Carême 2023 : corps et âme

Épisode 8/12

Mercredi 5 septembre 1979, place Saint-Pierre à Rome. Les pèlerins qui affluent au petit matin pour l’audience générale ne savent pas que Jean-Paul II compte leur parler ce jour-là du couple et du mariage. Ce sera la première des 129 catéchèses données par le pape polonais, chaque mercredi, jusqu’en novembre 1984. Elles forment ce qu’il est convenu d’appeler sa « théologie du corps », qui est surtout une théologie de la sexualité et de la conjugalité.

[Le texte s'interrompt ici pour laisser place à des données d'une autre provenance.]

Lemma wp_server_locate inet_ntoa limit st rq st' i {B} (f : server * Z -> prog B) w Q :
  locate st (rq_ip rq) (rq_port rq) = Done (st', i) -> wp (service limit) (f (st', i)) w Q ->
  wp (service limit) (prog_bind (server_locate inet_ntoa st rq) f) w Q.
Proof.
  unfold locate, server_locate. intros H Hf. destruct (find_client _ _ _ =? -1).
  - destruct (add_client st _ _) as [s|]; [|done]. cbn [mbind outcome_bind] in H. injection H as -> <-.
    cbn [of_outcome mbind prog_mbind prog_bind]. destruct (_ =? _); [exact Hf|]. by apply wp_one.
  - injection H as <- <-. exact Hf.
Qed.

Lemma format_reply_fits data n : 0 <= n -> Z.of_nat (length (format_reply data n)) <= Z.of_nat (length (cstr data)) + 12.
Proof.
  intros Hn. unfold format_reply. rewrite length_take, !length_app. cbn [length].
  pose proof (print_d_length n). lia.
Qed.

(** A round carries out [server_step] and sends its reply. *)
Lemma server_round_serves inet_ntoa fd k st buf :
  serving k st -> 0 <= k < int_max -> length buf = 1500%nat ->
  wp (service packet_limit) (server_round inet_ntoa fd (st, buf)) (st, buf, None) (fun r w =>
    exists st' buf', r = Returned (inl (st', buf')) /\ w = (st', buf', None) /\ serving (k + 1) st' /\ length buf' = 1500%nat).
Proof.
  intros Hs Hk Hb. pose proof (serving_le k (k + 1) st ltac:(lia) Hs) as Hs1.
  unfold server_round. prog_simp. apply wp_one; [done|]. intros r [[Hlo Hhi] Hlen].
  unfold BUF_SIZE, packet_limit in Hhi.
  assert (Hp : exists b, (if 0 <=? r_val r then put_at buf 0 (r_data r) else Done buf) = Done b /\ length b = 1500%nat).
  { destruct (Z.leb_spec 0 (r_val r)); [|by exists buf].
    destruct (put_at_total buf 0 (r_data r)) as (b & E & L); [lia|lia|]. exists b. split; [done|lia]. }
  destruct Hp as (b & Ep & Hlb). cbn [post service arrival]. rewrite Ep. cbn [of_outcome mbind prog_mbind prog_bind outcome_bind].
  destruct (server_receive_defined b (r_val r) Hlb ltac:(lia)) as [[b1 rq] Er]. unfold server_step. rewrite Er.
  cbn [of_outcome mbind prog_mbind prog_bind outcome_bind].
  pose proof (server_receive_length _ _ _ _ Er) as Hl1.
  destruct rq as [rq|]; [|by exists st, b1; rewrite Hl1].
  destruct (server_receive_request b (r_val r) b1 rq Hlb ltac:(lia) Er) as (_ & Ht & Hd & Hi). clear Er Ep.
  destruct (locate_serving k st (rq_ip rq) (rq_port rq) ltac:(lia) Hs) as (st1 & i & El & Hs' & Hir).
  eapply wp_server_locate; [exact El|]. unfold account. rewrite El. cbn [mbind outcome_bind].
  rewrite streq_lit by (done || apply close_text). cbn [of_outcome mbind prog_mbind prog_bind outcome_bind].
  destruct (bool_decide _) eqn:Ec.
  - destruct (set_counter_serving k st1 i 0 Hs' Hir ltac:(lia)) as (st2 & E2 & Hs2). rewrite E2.
    cbn [outcome_bind]. prog_simp. apply wp_one; [done|]. intros r2 _. cbn [post service of_outcome prog_bind].
    exists st2, b1. split_and!; [done|done|by apply (serving_le k); [lia|]|lia].
  - destruct (bump_serving k st1 i Hs' Hir Hk) as (st2 & n & E2 & Hs2 & Hn). rewrite E2.
    cbn [of_outcome mbind prog_mbind prog_bind outcome_bind].
    pose proof (format_reply_fits (rq_data rq) n ltac:(lia)) as Hf. pose proof Hs2 as (_ & _ & _ & Hmac).
    destruct (build_reply_total b1 (rq_iplen rq) (server_mac st2) (format_reply (rq_data rq) n)) as (b2 & s & E3 & Hl2); [lia|lia|done|lia|].
    rewrite E3. cbn [of_outcome mbind prog_mbind prog_bind outcome_bind fmap option_fmap option_map]. prog_simp.
    apply wp_one; [done|]. intros r3 _. cbn [post service].
    assert (HQ : wp (service packet_limit) (Ret (inl (st2, b2)) : prog ((server * list Z) + Z)) ((st2, b2, Some (frame s)).1, None) (fun r w =>
      exists st' buf', r = Returned (inl (st', buf')) /\ w = (st', buf', None) /\ serving (k + 1) st' /\ length buf' = 1500%nat))
      by (by exists st2, b2).
    destruct (0 <? r_val r3); [|exact HQ]. by apply wp_one.
Qed.

Lemma server_loop_serves inet_ntoa fuel fd mac buffer :
  length mac = 6%nat -> length buffer = 1500%nat -> Z.of_nat fuel < int_max ->
  wp (service packet_limit) (server_loop inet_ntoa fuel fd mac buffer) (init_server mac, buffer, None)
    (fun r w => r = Halted Cut /\ w.2 = None).
Proof.
  intros Hm Hb Hf. unfold server_loop.
  apply (wp_rounds _ (fun n s w => exists k, w = (s.1, s.2, None) /\ serving k s.1 /\ 0 <= k /\
    k + Z.of_nat n < int_max /\ length s.2 = 1500%nat)).
  - intros n [st buf] w (k & -> & Hs & Hk & Hn & Hl). cbn [fst snd] in *.
    eapply wp_mono; [|apply (server_round_serves _ _ k); [done|lia|done]].
    intros r w (st' & buf' & -> & -> & Hs' & Hl'). exists (k + 1). cbn. split_and!; [done|done|lia|lia|done].
  - by intros s w (k & -> & _).
  - exists 0. cbn [fst snd]. split_and!; [done|by apply serving_init|lia|lia|done].
Qed.

(** ** Its descriptors *)

(** The variables stay in order over the options, until one is wrong. *)
Lemma wp_options {S W} (M : monitor W) (handler : S -> option_arg -> prog (S + Z)) (I : S -> W -> Prop) (Q : result (S + Z) -> W -> Prop) :
  let ends r w := match r with Returned (inl st) => I st w | _ => Q r w end in
  (forall st o w, I st w -> wp M (handler st o) w ends) -> forall opts st w, I st w -> wp M (options handler opts st) w ends.
Proof.
  intros ends Hh. induction opts as [|o opts IH]; intros st w HI; [done|]. cbn [options].
  eapply wp_seq; [by apply Hh|]. intros [[st'|s]|h] w' H; cbn [seq_post]; [by apply IH|done..].
Qed.

(** The options only print, and [main] returns 1 for a wrong one. *)
Definition quiet {S} (w : world) (r : result (S + Z)) (w' : world) : Prop :=
  match r with
  | Returned (inl _) => w' = w
  | Returned (inr s) => w' = w /\ s = 1
  | Halted h => w' = w /\ exists u, h = Crashed u
  end.

Lemma wp_quiet {S} (handler : S -> option_arg -> prog (S + Z)) w :
  (forall st o, wp kernel (handler st o) w (quiet w)) -> forall opts st, wp kernel (options handler opts st) w (quiet w).
Proof.
  intros Hh opts st. eapply wp_mono; [|apply (wp_options kernel handler (fun _ w' => w' = w) (quiet w)); [|done]].
  - by intros [[]|] w'.
  - intros st' o w' ->. eapply wp_mono; [|apply Hh]. by intros [[]|] w'.
Qed.

(** A pure step that may crash. *)
Ltac may_crash :=
  repeat first
    [ wp_step
    | progress prog_simp
    | lazymatch goal with
      | |- wp _ (prog_bind (of_outcome _) _) _ _ => apply wp_pure; [intros ?a ?Ha|intros ?u ?Hu]
      | |- wp _ (mbind _ (of_outcome _)) _ _ => apply wp_pure; [intros ?a ?Ha|intros ?u ?Hu]
      | |- wp _ (prog_bind (mbind _ (of_outcome _)) _) _ _ => apply wp_bind
      | |- wp _ (mbind _ (mbind _ (of_outcome _))) _ _ => apply wp_bind
      | |- wp _ (let '(_, _) := ?a in _) _ _ => destruct a
      | |- wp _ (match ?a with _ => _ end) _ _ => destruct a
      | |- wp _ (prog_bind (match ?a with _ => _ end) _) _ _ => destruct a
      | |- wp _ (mbind _ (match ?a with _ => _ end)) _ _ => destruct a
      end ].

Lemma server_option_quiet argv0 st o w : wp kernel (server_option argv0 st o) w (quiet w).
Proof. destruct st as [n m], o as [c a]. unfold server_option. may_crash; cbn; eauto. Qed.

Lemma client_option_quiet argv0 st o w : wp kernel (client_option argv0 st o) w (quiet w).
Proof. destruct st as [n [c1 c2 m1 m2]], o as [c a]. unfold client_option. may_crash; cbn; eauto. Qed.

Lemma server_round_kernel inet_ntoa fd s w : fd ∈ fds w ->
  wp kernel (server_round inet_ntoa fd s) w (fun r w' =>
    match r with Returned (inl _) => w' = w | Returned (inr a) => False | Halted h => exists u, h = Crashed u end).
Proof.
  intros Hfd. destruct s as [st buf]. unfold server_round, server_locate. may_crash; eauto.
Qed.

Lemma client_round_kernel inet fd cfg buf w : fd ∈ fds w ->
  wp kernel (client_round inet fd cfg buf) w (fun r w' =>
    match r with Returned _ => w' = w | Halted h => exists u, h = Crashed u end).
Proof. intros Hfd. unfold client_round. may_crash; eauto. Qed.

(** What is left open when a program of this file stops. *)
Definition closed_up (r : result Z) (w : world) : Prop :=
  match r with
  | Returned s => fds w = ∅ /\ (s = 0 \/ s = 1)
  | Halted (Exited s) => fds w = ∅ /\ s = 1
  | Halted Cut => exists fd, fds w = {[fd]}
  | Halted (Crashed _) => True
  end.

Lemma one_fd (x : Z) (w : world) : fds w = ∅ -> fds (World ({[x]} ∪ fds w) (names w)) = {[x]}.
Proof. cbn. intros ->. set_solver. Qed.

Lemma server_main_closed inet_ntoa argv0 fuel opts buffer :
  wp kernel (server_main inet_ntoa argv0 fuel opts buffer) start closed_up.
Proof.
  unfold server_main. eapply wp_seq; [apply wp_quiet; intros; apply server_option_quiet|].
  intros [[[nm mac]|s]|h] w H; cbn [seq_post quiet] in *; [subst w|by destruct H as [-> ->]; split; [|right]|by destruct H as [_ [u ->]]].
  may_crash; try (cbn; exact I); try (exfalso; lia); try fds_die; try (cbn; set_solver).
  apply wp_beat; [|cbn; exists (r_val r0); set_solver]. intros s. eapply wp_mono; [|apply server_round_kernel; cbn; set_solver].
  intros [[?|?]|h] w'; [done|done|]. by intros [u ->].
Qed.

Lemma client_main_closed inet argv0 fuel opts buffer :
  wp kernel (client_main inet argv0 fuel opts buffer) start closed_up.
Proof.
  unfold client_main. eapply wp_seq; [apply wp_quiet; intros; apply client_option_quiet|].
  intros [[[nm cfg]|s]|h] w H; cbn [seq_post quiet] in *; [subst w|by destruct H as [-> ->]; split; [|right]|by destruct H as [_ [u ->]]].
  may_crash; try (cbn; exact I); try (exfalso; lia); try fds_die; try (cbn; set_solver).
  apply wp_bind. apply (wp_forever _ (fun _ w' => w' = World ({[r_val r1]} ∪ fds start) (names start))); [| |done].
  - intros b w' ->. eapply wp_mono; [|apply client_round_kernel; cbn; set_solver].
    intros [[?|[]]|h] w'; [done| |by intros [u ->]]. intros ->. cbn [seq_post]. wp_step. wp_step. cbn. split; [set_solver|by left].
  - intros b w' ->. cbn. exists (r_val r1). set_solver.
Qed.

(** * The client as a program *)

Section client_program.
Context (inet : list Z -> Z) (cfg : config).

(** What is sent is the frame of the line read last; lines have at most 1457 characters
    and packets fewer than 1500 bytes. *)
Definition typing : monitor (option (list Z)) := Monitor
  (fun w c => match c with
     | c_sendto _ d => exists line buf q b, w = Some line /\ client_frame inet cfg buf (line ++ 0 :: q) = Done (b, d)
     | _ => True
     end)
  (fun _ c r => match c with
     | c_gets n => -1 <= r_val r /\ (0 <= r_val r -> Z.of_nat (length (r_data r)) = r_val r /\ r_val r < n /\
                     (length (line_of (r_data r)) <= 1457)%nat)
     | c_recvfrom _ n => -1 <= r_val r < 1500 /\ (0 <= r_val r -> Z.of_nat (length (r_data r)) = r_val r)
     | _ => -1 <= r_val r
     end)
  (fun w c r => match c with c_gets _ => if r_val r <? 0 then w else Some (line_of (r_data r)) | _ => w end).

Lemma client_round_types fd buf w :
  length (client_mac cfg) = 6%nat -> length (cl_server_mac cfg) = 6%nat -> length buf = 1500%nat ->
  wp typing (client_round inet fd cfg buf) w (fun r _ =>
    r = Returned (inr tt) \/ exists buf', r = Returned (inl buf') /\ length buf' = 1500%nat).
Proof.
  intros Hc Hs Hb. unfold client_round. prog_simp. apply wp_one; [done|]. intros r [Hlo Hr].
  cbn [post typing]. destruct (r_val r <? 0) eqn:En; [by left|]. destruct Hr as (Hlen & Hlt & Hline); [lia|].
  unfold BUF_SIZE in Hlt |- *. change (Z.to_nat 1500) with 1500%nat.
  destruct (line_of_read 1500 (replicate 1500 0) (r_data r)) as (i1 & q & E1 & _ & E2 & _ & Ht); [by rewrite length_replicate|lia|].
  rewrite E1. cbn [of_outcome mbind prog_mbind prog_bind]. rewrite E2. cbn [of_outcome mbind prog_mbind prog_bind].
  set (line := line_of (r_data r)) in *.
  rewrite streq_lit by (apply close_text || (apply elem_of_app; right; left)). rewrite cstr_app by done.
  cbn [of_outcome mbind prog_mbind prog_bind].
  destruct (client_frame_total inet cfg buf line q Hb Hc Hs Ht Hline) as (b & d & Ef & Hl).
  assert (Hrest : wp typing (sent ← sys (c_sendto fd d);
      if sent <? 0 then sys_ (c_perror "sendto");; Ret (inl b) else
      l ← of_outcome (chars (line ++ 0 :: q));
      sys_ (c_print "Sent (%zd bytes): %s\n" [print_d sent; l]);;
      if bool_decide (line = str "CLOSE") then Ret (inr tt) else
      '(bytes, data) ← sys_data (c_recvfrom fd 1500);
      buffer ← of_outcome (if 0 <=? bytes then put_at b 0 data else Done b);
      '(buffer, answer) ← of_outcome (client_receive buffer bytes);
      (match answer with Some a => sys_ (c_print "Server: %s\n" [a]) | None => Ret tt end);;
      Ret (inl buffer)) (Some line) (fun r _ =>
    r = Returned (inr tt) \/ exists buf', r = Returned (inl buf') /\ length buf' = 1500%nat)).
  { prog_simp. apply wp_one; [by exists line, buf, q, b|]. intros r2 _. cbn [post typing].
    destruct (r_val r2 <? 0); [apply wp_one; [done|]; intros r3 _; right; by exists b|].
    rewrite chars_app by done. cbn [of_outcome mbind prog_mbind prog_bind]. apply wp_one; [done|]. intros r3 _. cbn [post typing].
    destruct (bool_decide _); [by left|]. prog_simp. apply wp_one; [done|]. intros r4 [Hr4 Hd4]. cbn [post typing].
    assert (Hp : exists b2, (if 0 <=? r_val r4 then put_at b 0 (r_data r4) else Done b) = Done b2 /\ length b2 = 1500%nat).
    { destruct (Z.leb_spec 0 (r_val r4)); [|by exists b].
      destruct (put_at_total b 0 (r_data r4)) as (b2 & E & L); [lia|lia|]. exists b2. split; [done|lia]. }
    destruct Hp as (b2 & E & Hl2). rewrite E. cbn [of_outcome mbind prog_mbind prog_bind].
    destruct (client_receive_total b2 (r_val r4) Hl2 Hr4) as (b3 & a & E3 & Hl3). rewrite E3.
    cbn [of_outcome mbind prog_mbind prog_bind]. destruct a; [apply wp_one; [done|]; intros r5 _|]; right; by exists b3. }
  destruct (bool_decide _); prog_simp; [apply wp_one; [done|]; intros r1 _; cbn [post typing]|];
    rewrite Ef; exact Hrest.
Qed.
Lemma solo_sysv_server fuel m : rtc solo (m, sysv_server fuel) (m, sysv_server_talk fuel 0).
Proof. unfold sysv_server. prog_simp. do 4 (alone_call ok0; cbn). constructor. Qed.

(** What is left of a server that has mapped the segment. *)
Definition talks (fuel : nat) (server talk : prog Z) : Prop :=
  server = posix_server fuel /\ talk = posix_server_talk fuel 3 \/ server = sysv_server fuel /\ talk = sysv_server_talk fuel 0.

Lemma server_maps fuel server client : exchange fuel server client -> exists talk, talks fuel server talk /\
  forall m, rtc solo (m, server) (m, talk).
Proof.
  intros [[-> ->]|[-> ->]]; eexists; (split; [|intros m; apply solo_posix_server || apply solo_sysv_server]); [by left|by right].
Qed.

Lemma client_alone fuel server client m t rest : exchange fuel server client ->
  length m = 1024%nat -> m = t ++ 0 :: rest -> text t -> rtc solo (m, client) (hello_bytes, Ret 0).
Proof. intros [[_ ->]|[_ ->]]; [apply solo_posix_client|apply solo_sysv_client]. Qed.

(** An exchange can complete: whatever the segment of 1024 bytes held before, when the
    client starts after the server has written its message, both processes run to a return
    of 0 and the reply is left in the segment. *)
Theorem exchange_completes fuel server client m :
  exchange (S fuel) server client -> length m = 1024%nat ->
  steps (m, server, client) (hello_bytes, Ret 0, Ret 0).
Proof.
  intros He Hm. destruct (server_maps _ _ _ He) as (talk & Ht & Hmap).
  assert (exists p, rtc solo (m, talk) (hi_bytes, p) /\ rtc solo (hello_bytes, p) (hello_bytes, Ret 0)) as (p & H1 & H2).
  { destruct Ht as [[_ ->]|[_ ->]]; [by apply solo_posix_talk|by apply solo_sysv_talk]. }
  transitivity (hi_bytes, p, client); [apply solo_left; by rewrite Hmap|].
  transitivity (hello_bytes, p, Ret 0); [|by apply solo_left].
  apply solo_right. eapply client_alone; [exact He|done|apply hi_text|by repeat constructor].
Qed.

(** * An early client loses its reply *)

(** The server that overwrites the reply: its stores, and no report. *)
Definition deaf : monitor nat := Monitor
  (fun n c => in_order hi_bytes n c /\ reports_reply c = None)
  (fun n c r => match c with
     | c_load i => n = 1024%nat -> forall k : nat, i = Z.of_nat k -> hi_bytes !! k = Some (r_val r)
     | _ => -1 <= r_val r
     end)
  (fun n c _ => stored n c).
Definition gone : monitor unit := Monitor (fun _ _ => False) (fun _ _ _ => True) (fun _ _ _ => tt).

Definition overwritten (m : list Z) (n : nat) (_ : unit) : Prop :=
  length m = 1024%nat /\ forall i, (i < n)%nat -> m !! i = hi_bytes !! i.

Lemma deaf_ok m n u c r m' : overwritten m n u -> pre deaf n c -> act m c r m' ->
  rep deaf n c r /\ overwritten m' (post deaf n c r) u.
Proof.
  intros (Hl & Hm) [Hp _] Ha. destruct Ha as [m i b Hb Hi|m i v Hi|m c r Hnl Hns Hv].
  - cbn in *. split; [|done]. intros -> k ->. rewrite Nat2Z.id in Hb. rewrite <- Hm, Hb; [done|].
    apply lookup_lt_Some in Hb. lia.
  - cbn in *. destruct Hp as [-> Hv]. rewrite Nat2Z.id. split; [lia|]. split; [by rewrite length_insert|].
    intros k Hk. destruct (decide (k = n)) as [->|].
    + rewrite list_lookup_insert_eq by lia. done.
    + rewrite list_lookup_insert_ne by done. apply Hm. lia.
  - assert (post deaf n c r = n /\ rep deaf n c r) as [-> Hrep]; [|done].
    destruct c; cbn; try done; try (by edestruct Hnl); by edestruct Hns.
Qed.

Lemma wp_wait_deaf {A} fuel (f : unit -> prog A) : wp deaf (prog_bind (wait_reply fuel) f) 1024%nat anyhow.
Proof.
  apply wp_bind. unfold wait_reply. apply (wp_forever _ (fun _ n => n = 1024%nat)); [|done|done].
  intros [] n ->. unfold wait_round. 
  assert (exists n t, Z.to_nat SHM_SIZE = S (S n) /\ lit "Hello!" = 72 :: 101 :: t) as (n & t & -> & ->)
    by (by exists 1022%nat, (str "llo!" ++ [0])).
  cbn [differs]. prog_simp.
  apply wp_one; [done|]. intros r0 H0. pose proof (H0 eq_refl 0%nat eq_refl) as E0.
  rewrite hi_text in E0. injection E0 as <-. cbn [Z.eqb Pos.eqb post deaf stored]. prog_simp.
  apply wp_one; [done|]. intros r1 H1. pose proof (H1 eq_refl 1%nat eq_refl) as E1.
  rewrite hi_text in E1. injection E1 as <-. cbn [Z.eqb Pos.eqb post deaf stored]. prog_simp.
  apply wp_one; [done|]. intros r2 _. done.
Qed.

Lemma deaf_writes {A} (f : unit -> prog A) Q :
  wp deaf (f tt) 1024%nat Q -> wp deaf (prog_bind (write_text "Hi!") f) 0%nat Q.
Proof.
  intros Hf. apply (wp_write_text deaf (fun k => k) "Hi!" hi_bytes); [done|apply hi_written|by vm_compute| |exact Hf].
  intros k v Hv. done.
Qed.

Lemma deaf_reads {A} (f : list Z -> prog A) Q :
  wp deaf (f (str "Hi!")) 1024%nat Q -> wp deaf (prog_bind read_text f) 1024%nat Q.
Proof.
  intros Hf. apply (wp_load_known _ _ _ 0 (str "Hi!")); [|repeat constructor; by vm_compute|vm_compute; lia|exact Hf].
  intros k b Hk. split; [done|]. assert (k < 4)%nat by (by apply lookup_lt_Some in Hk). intros r Hr. cbn [rep deaf] in Hr.
  specialize (Hr eq_refl k eq_refl). rewrite hi_text in Hr. split; [|done].
  do 4 (destruct k as [|k]; [cbn in Hr, Hk; congruence|]). lia.
Qed.

Lemma talk_is_deaf fuel server talk : talks fuel server talk -> wp deaf talk 0%nat anyhow.
Proof.
  intros [[_ ->]|[_ ->]].
  - unfold posix_server_talk. apply deaf_writes, deaf_reads. prog_simp. apply wp_one; [done|]. intros r _. apply wp_wait_deaf.
  - unfold sysv_server_talk. apply deaf_writes. prog_simp. apply wp_one; [done|]. intros r _. apply wp_wait_deaf.
Qed.


(** * The theorems on concrete segments *)

(** A new segment, and one that still holds a text of its last use. *)
Definition fresh : list Z := replicate 1024 0.
Definition used : list Z := str "old" ++ replicate 1021 0.

Lemma server_hears : exists p, steps (used, sysv_server 1, sysv_client) (hello_bytes, p, Ret 0) /\
  next_call p = Some (c_print "Server: Received reply from client: '%s'\n" [str "Hello!"]).
Proof.
  eexists. split.
  - etransitivity; [apply solo_left, solo_sysv_server|]. unfold sysv_server_talk.
    etransitivity; [apply solo_left, (solo_write_text used "Hi!" hi_bytes); [done|done|apply hi_written|by vm_compute|]; alone_print; apply rtc_refl|].
    etransitivity; [apply solo_right, (solo_sysv_client _ (str "Hi!") (replicate 1020 0)); [done|apply hi_text|by repeat constructor]|].
    apply solo_left, solo_wait_reply. prog_simp.
    apply (solo_read_text _ (str "Hello!") (replicate 1017 0)); [done|apply hello_text|by repeat constructor|]. apply rtc_refl.
  - done.
Qed.

Lemma reply_is_whole_witness : exists m p, steps (used, sysv_server 1, sysv_client) (m, p, Ret 0) /\
  next_call p = Some (c_print "Server: Received reply from client: '%s'\n" [str "Hello!"]) /\ take 7 m = lit "Hello!".
Proof.
  destruct server_hears as (p & Hs & Hc). exists hello_bytes, p. split_and!; [done|done|].
  refine (proj2 (reply_is_whole 1 (sysv_server 1) sysv_client used hello_bytes p (Ret 0) _ [str "Hello!"] _ _ Hs Hc eq_refl)).
  - right. done.
  - reflexivity.
Defined.

Lemma exchange_completes_witness : steps (used, posix_server 1, posix_client) (hello_bytes, Ret 0, Ret 0).
Proof. apply (exchange_completes 0); [by left|reflexivity]. Defined.

Lemma socket_cases d ty pr w r : reply_ok w (c_socket d ty pr) r ->
  (r_val r = -1 /\ after w (c_socket d ty pr) r = w) \/
  (0 <= r_val r /\ r_val r ∉ fds w /\ after w (c_socket d ty pr) r = World ({[r_val r]} ∪ fds w) (names w)).
Proof.
  assert (H : wp kernel (Step (c_socket d ty pr) Ret) w (fun res w' => exists r, res = Returned r /\
    ((r_val r = -1 /\ w' = w) \/ (0 <= r_val r /\ r_val r ∉ fds w /\ w' = World ({[r_val r]} ∪ fds w) (names w))))).
  { apply wp_open; [done..|constructor| |]; intros r'; cbn; eauto 8. }
  intros Hr. destruct H as [_ H]. destruct (H r Hr) as (r' & E & H'). by injection E as <-.
Qed.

L’intérêt de Jean-Paul II pour ces questions remonte loin : aux premières années de son ministère quand il était aumônier d’étudiants, puis à son enseignement en théologie morale à l’Université catholique de Lublin (Pologne). « L’amour humain a toujours passionné Jean-Paul II, dès les tout débuts de son ministère de prêtre, dans l’accompagnement des jeunes et des fiancés, de qui, de son aveu, il a tout appris, souligne François de Muizon, philosophe et professeur de théologie à l’Université catholique de l’Ouest (UCO) (1). Dès les années 1950, il a fait preuve d’une grande audace pour aborder le corps et la sexualité, avec les ressources de la sexologie et de la psychologie, qu’il a intégrées au dynamisme global de la personne. C’était très novateur pour un prêtre, en Pologne et avant le Concile, d’aborder ces sujets-là. »

« Le corps est considéré comme expression de la personne »

Ces catéchèses sont aussi une manière de répondre aux débats, et même au scandale, provoqués parmi les catholiques par l’encyclique Humanae vitae (1968), qui a condamné les moyens modernes de contraception. « La théologie du corps de Jean-Paul II est en fait une réécriture d’Humanae vitae, à partir du concept de personne humaine préféré à celui de loi naturelle, devenu difficile à comprendre », explique la théologienne Francine Charoy, ancienne enseignante de théologie morale à l’Institut catholique de Paris (ICP).

Ce travail de reformulation passe par une méditation très personnelle de l’Écriture, notamment de la Genèse, des prophètes, du Cantique des Cantiques et du Livre de Tobie. S’y mêlent des influences philosophiques empruntant au personnalisme de Max Scheler et à la phénoménologie, « où le corps est considéré comme expression de la personne, manifestation de l’invisible, corps-sujet, corps signifiant et langage, et pas seulement corps-objet ou organisme », indique François de Muizon. Son enseignement est également nourri de références à la spiritualité de Jean de la Croix et à « la nuptialité de l’amour ».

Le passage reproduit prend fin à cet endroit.